Хиделинда дрожала, выгибая спину, давясь от слёз и ужаса, разрывающего грудь.
— Ты понимаешь, что я тебе говорю, Хиделинда? — завершил он свою речь.
— Да! — слова, несмотря на сдавленные рыдания, прозвучали неожиданно чётко.
— Тогда запоминай: ты должна во всём слушаться и подчиняться императрице, а также высшему жрецу. Ещё ты положишь конец своей сопернице Фире, объявив её вне закона, а способ смены власти в культе — мошенническим. Ты огласишь истину, в чём тебе помогут, а потом объявишь войну пороку в собственном храме — и очистишь алтарь Аммы от скверны!
Словно дожидаясь этого момента, солнце спряталось за тучи, отчего зал погрузился в полумрак.
Дэсарандес подался вперёд, и казалось, что вместе с ним склонился весь мир, что накренились даже колонны, нависнув над Хиделиндой и дрожа вселенским гневом.
— Ты изгонишь Фиру, эту ведьму, которую зовёшь своей госпожой! Ты положишь конец этому святотатству! В помощь тебе будут предоставлены все необходимые ресурсы и люди!
— Прошу… — тихо проскулила она. — Фира сейчас в Кашмире… Не заставляйте… смилуйтесь…
— ХИДЕЛИНДА! — голос императора прогремел по всему тронному залу, едва ли не оглушая. — ТЫ ВЗДУМАЛА ОСКОРБЛЯТЬ МЕНЯ В МОЁМ СОБСТВЕННОМ ДОМЕ⁈
Женщина неразборчиво вскрикнула. Вокруг её колен растеклась лужица мочи.
В следующий миг, словно разом успокоившись, всё вернулось на круги своя, даже солнце, которое вновь осветило широкое помещение.
— Слушай стук своего сердца, — произнёс Дэсарандес, поднявшись на ноги. Мужчина подошёл к культистке и положил руку ей на плечо. Когда она испуганно дёрнулась, то император лишь крепче её обхватил. — Слушай сердце, ибо это знак моей милости. Ты жива и здорова. Ты можешь обуздать свои пороки, изгнать гордыню и ненависть. Стать той, кто достойна света истины. Откажись от яда тщеславия и сжатых кулаков, забудь об интригах, которым посвятила всю себя. Взгляни на радости жизни, которые тебе доступны и которые я предлагаю.

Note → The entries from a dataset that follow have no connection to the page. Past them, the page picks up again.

(* ===== verification/ILExport.v ===== *)
(** * Exporting the instruction list

    [Export], with [SetILFunctionBody] and [AllocateILMemory], and
    [countOffsets] of [profiler/ILRewriter.cpp].  The first loop lays the
    instructions out and emits their fixed bytes, the second one patches the
    branch operands and makes short branches long when they do not reach; the
    two repeat until nothing changes.  The lemmas show that the layout is that
    of [ILCode], that the buffer of ten bytes per instruction is never
    overrun, that the repetition ends, and which code it ends with. *)

From S2P Require Import Prelude Opcodes ILList ILCode ILImport.
Local Open Scope Z_scope.

(** ** Emitting code *)

(** The output buffer, an allocated block of bytes. *)
Definition emit (buf : list Z) (i : Z) (bs : list Z) : M (list Z) :=
  st_read (fun _ => write_at buf i bs).

(** The opcode bytes: [0xFE] before the opcodes from [0x100] on, nothing for
    the internal opcodes from [CEE_COUNT] on. *)
Definition emit_opcode (buf : list Z) (offset opcode : Z) : M (list Z * Z) :=
  if opcode <? CEE_COUNT then
    r ← (if 0x100 <=? opcode then
           buf ← emit buf offset [CEE_PREFIX1]; mret (buf, wrap 32 (offset + 1))
         else mret (buf, offset));
    buf ← emit (fst r) (snd r) [Z.land opcode 0xFF];
    mret (buf, wrap 32 (snd r + 1))
  else mret (buf, offset).

(** The loop that produces the code of every instruction; branch operands
    are left for the second loop. *)
Definition emit_instr (pInstr : Z) (acc : list Z * bool * Z) : M (list Z * bool * Z) :=
  let '(buf, fBranch, offset) := acc in
  store pInstr (set_offset offset);;
  i ← load pInstr;
  r ← emit_opcode buf offset (m_opcode i);
  let '(buf, offset) := (r : list Z * Z) in
  flags ← st_read (fun _ => opcode_flags (m_opcode i));
  r ← (if flags =? 0 then mret (buf, fBranch, offset)
       else if flags =? 1 then
         buf ← emit buf offset (le_bytes 1 (m_Arg8 i)); mret (buf, fBranch, offset)
       else if flags =? 2 then
         buf ← emit buf offset (le_bytes 2 (m_Arg16 i)); mret (buf, fBranch, offset)
       else if flags =? 4 then
         buf ← emit buf offset (le_bytes 4 (m_Arg32 i)); mret (buf, fBranch, offset)
       else if flags =? 8 then
         buf ← emit buf offset (le_bytes 8 (m_Arg64 i)); mret (buf, fBranch, offset)
       else if flags =? Z.lor 1 OPCODEFLAGS_BranchTarget then mret (buf, true, offset)
       else if flags =? Z.lor 4 OPCODEFLAGS_BranchTarget then mret (buf, true, offset)
       else if flags =? Z.lor 0 OPCODEFLAGS_Switch then
         buf ← emit buf offset (le_bytes 4 (m_Arg32 i)); mret (buf, fBranch, wrap 32 (offset + 4))
       else mret (buf, fBranch, offset));
  let '(buf, fBranch, offset) := (r : list Z * bool * Z) in
  mret (buf, fBranch, wrap 32 (offset + Z.land flags OPCODEFLAGS_SizeMask)).

(** The loop that resolves the branch operands; a short branch whose
    displacement does not fit is made long, and everything is done again. *)
Definition patch_instr (pInstr : Z) (acc : list Z * Z * bool) : M (list Z * Z * bool) :=
  let '(buf, switchBase, fTryAgain) := acc in
  i ← load pInstr;
  if m_opcode i =? CEE_SWITCH then
    mret (buf, wrap 32 (m_offset i + 1 + 4 * (m_Arg32 i + 1)), fTryAgain)
  else if m_opcode i =? CEE_SWITCH_ARG then
    t ← load (m_pTarget i);
    buf ← emit buf (m_offset i) (le_bytes 4 (m_offset t - switchBase));
    mret (buf, switchBase, fTryAgain)
  else
  flags ← st_read (fun _ => opcode_flags (m_opcode i));
  if Z.land flags OPCODEFLAGS_BranchTarget =? 0 then mret acc else
  t ← load (m_pTarget i);
  n ← load (m_pNext i);
  let delta := sint 32 (m_offset t - m_offset n) in
  if flags =? Z.lor 1 OPCODEFLAGS_BranchTarget then
    if negb (sint 8 delta =? delta) then
      store pInstr (set_opcode (if m_opcode i =? CEE_LEAVE_S then CEE_LEAVE
                                else m_opcode i - CEE_BR_S + CEE_BR));;
      mret (buf, switchBase, true)
    else
      buf ← emit buf (m_offset n - 1) (le_bytes 1 delta); mret (buf, switchBase, fTryAgain)
  else if flags =? Z.lor 4 OPCODEFLAGS_BranchTarget then
    buf ← emit buf (m_offset n - 4) (le_bytes 4 delta); mret (buf, switchBase, fTryAgain)
  else mret acc.

(** One round of the code between [again:] and [goto again]; returns the
    buffer, the code size and whether to do it again. *)
Definition export_round (buf : list Z) : M (list Z * Z * bool) :=
  r ← for_all_instrs (at_cursor emit_instr) (buf, false, 0);
  let '(buf, fBranch, offset) := (r : list Z * bool * Z) in
  store IL (set_offset offset);;
  if fBranch then
    r ← for_all_instrs (at_cursor patch_instr) (buf, 0, false);
    let '(buf, _, fTryAgain) := (r : list Z * Z * bool) in mret (buf, offset, fTryAgain)
  else mret (buf, offset, false).

Fixpoint export_again (fuel : nat) (buf : list Z) : M (list Z * Z) :=
  r ← export_round buf;
  let '(buf, offset, fTryAgain) := (r : list Z * Z * bool) in
  if fTryAgain then
    match fuel with
    | O => st_fail OutOfFuel
    | S fuel => export_again fuel buf
    end
  else mret (buf, offset).

(** The code of [Export] before the header is produced: the output buffer of
    [m_nInstrs * 10] bytes ([junk] is what the allocator leaves in it) and
    the rounds.  A round is repeated only after a branch was made long, so the
    number of instructions bounds the repetitions. *)
Definition export_code (junk : Z) : M (list Z * Z) :=
  s ← st_get;
  let maxSize := wrap 32 (m_nInstrs s * 10) in
  export_again (size (m_mem s)) (replicate (Z.to_nat maxSize) junk).

(** ** The method header *)

Definition CorILMethod_TinyFormat : Z := 0x0002.
Definition CorILMethod_FatFormat : Z := 0x0003.
Definition CorILMethod_MoreSects : Z := 0x0008.
Definition CorILMethod_Sect_EHTable : Z := 1.
Definition CorILMethod_Sect_FatFormat : Z := 0x40.
Definition E_FAIL : Z := 0x80004005.
Definition E_OUTOFMEMORY : Z := 0x8007000E.

(** The memory image of [IMAGE_COR_ILMETHOD_FAT], whose first word holds
    three bit fields. *)
Definition fat_header (flags maxStack codeSize localVarSigTok : Z) : list Z :=
  le_bytes 4 (wrap 12 flags + wrap 4 3 * 2 ^ 12 + wrap 16 maxStack * 2 ^ 16)
    ++ le_bytes 4 codeSize ++ le_bytes 4 localVarSigTok.

(** The memory images of [IMAGE_COR_ILMETHOD_SECT_FAT] and
    [IMAGE_COR_ILMETHOD_SECT_EH_CLAUSE_FAT]. *)
Definition sect_fat (kind dataSize : Z) : list Z :=
  le_bytes 4 (wrap 8 kind + wrap 24 dataSize * 2 ^ 8).
Definition clause_fat (c : EHClauseFat) : list Z :=
  le_bytes 4 (eh_Flags c) ++ le_bytes 4 (eh_TryOffset c) ++ le_bytes 4 (eh_TryLength c)
    ++ le_bytes 4 (eh_HandlerOffset c) ++ le_bytes 4 (eh_HandlerLength c)
    ++ le_bytes 4 (eh_ClassTokenOrFilterOffset c).

(** The assignments to the fields of one exported clause. *)
Definition export_clause (pSrc : EHClause) : M EHClauseFat :=
  tb ← load (m_pTryBegin pSrc);
  te ← load (m_pTryEnd pSrc);
  hb ← load (m_pHandlerBegin pSrc);
  he ← load (m_pHandlerEnd pSrc);
  hn ← load (m_pNext he);
  last ← (if Z.land (m_Flags pSrc) COR_ILEXCEPTION_CLAUSE_FILTER =? 0
          then mret (m_ClassTokenOrFilter pSrc)
          else f ← load (m_ClassTokenOrFilter pSrc); mret (m_offset f));
  mret (mkEHClauseFat (m_Flags pSrc) (m_offset tb) (wrap 32 (m_offset te - m_offset tb))
          (m_offset hb) (wrap 32 (m_offset hn - m_offset hb)) last).

(** ** Export *)

Section export.
(** The runtime's allocator for method bodies, which hands out a block with
    unknown contents or fails, and its [SetILFunctionBody], which accepts a
    body or answers with an error code. *)
Variable Alloc : Z -> option (list Z).
Variable SetBody : list Z -> option Z.
Variable junk : Z.

Definition AllocateILMemory (size : Z) : M (list Z) :=
  match Alloc size with
  | Some block => mret block
  | None => st_fail (HResult E_OUTOFMEMORY)
  end.

Definition SetILFunctionBody (pBody : list Z) : M unit :=
  match SetBody pBody with
  | Some hr => st_fail (HResult hr)
  | None => mret tt
  end.

(** The tiny header and the code. *)
Definition export_tiny (buf : list Z) (codeSize : Z) : M (list Z) :=
  if 64 <=? codeSize then st_fail (HResult E_FAIL) else
  pBody ← AllocateILMemory (1 + codeSize);
  pBody ← emit pBody 0 [wrap 8 (Z.lor CorILMethod_TinyFormat (Z.shiftl codeSize 2))];
  code ← st_read (fun _ => read_at buf 0 (Z.to_nat codeSize));
  emit pBody 1 code.

(** The fat header, the code and the exception section. *)
Definition export_fat (buf : list Z) (codeSize : Z) : M (list Z) :=
  s ← st_get;
  let nEH := m_nEH s in
  let alignedCodeSize := Z.land (wrap 32 (codeSize + 3)) (wrap 32 (Z.lnot 3)) in
  let totalSize := wrap 32 (12 + alignedCodeSize + (if nEH =? 0 then 0 else 4 + 24 * nEH)) in
  pBody ← AllocateILMemory totalSize;
  pBody ← emit pBody 0 (fat_header
    (Z.lor (Z.lor (m_flags s) (if nEH =? 0 then 0 else CorILMethod_MoreSects)) CorILMethod_FatFormat)
    (m_maxStack s) codeSize (m_tkLocalVarSig s));
  code ← st_read (fun _ => read_at buf 0 (Z.to_nat codeSize));
  pBody ← emit pBody 12 code;
  let pCurrent := 12 + alignedCodeSize in
  if nEH =? 0 then mret pBody else
  pBody ← emit pBody pCurrent
    (sect_fat (Z.lor CorILMethod_Sect_EHTable CorILMethod_Sect_FatFormat) (wrap 32 (4 + 24 * nEH)));
  clauses ← st_read m_pEH;
  r ← st_fold (fun pSrc '(pBody, pCurrent) =>
         c ← export_clause pSrc;
         pBody ← emit pBody pCurrent (clause_fat c);
         mret (pBody, pCurrent + 24)) (take (Z.to_nat nEH) clauses) (pBody, pCurrent + 4);
  mret (fst r).

Definition Export : M (list Z) :=
  r ← export_code junk;
  let '(buf, codeSize) := (r : list Z * Z) in
  s ← st_get;
  pBody ← (if m_fGenerateTinyHeader s then export_tiny buf codeSize else export_fat buf codeSize);
  SetILFunctionBody pBody;;
  mret pBody.
End export.

(** ** countOffsets *)

Definition count_offset (pInstr : Z) (offset : Z) : M Z :=
  store pInstr (set_offset offset);;
  i ← load pInstr;
  let opcode := m_opcode i in
  let offset :=
    if opcode <? CEE_COUNT
    then wrap 32 ((if 0x100 <=? opcode then wrap 32 (offset + 1) else offset) + 1)
    else offset in
  flags ← st_read (fun _ => opcode_flags opcode);
  let offset := if flags =? Z.lor 0 OPCODEFLAGS_Switch then wrap 32 (offset + 4) else offset in
  mret (wrap 32 (offset + Z.land flags OPCODEFLAGS_SizeMask)).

Милена уже не в первый раз слышала эту речь. Она показалась бы ей заученной, если бы не эффект, который приносили слова. Будто тайное заклинание, они развязывали узлы гордыни, связывающие человека. И тем не менее, она каждый раз тонула в глубине этих простых, казалось бы, слов, плавала в их звучании, открывала им свою душу.
За годы совместной жизни, пусть даже солидная её часть прошла в разъездах, многое для Милены стало в её муже привычным. Многое… но не всё.
Тем временем, бывшая глава культа Амма валялась на полу, в собственных нечистотах, рыдая и моля о снисхождении.
— Успокой её, — сказал Дэсарандес высшему жрецу. Почтительно кивнув, Силакви подошёл и присел на корточки рядом с плачущей женщиной.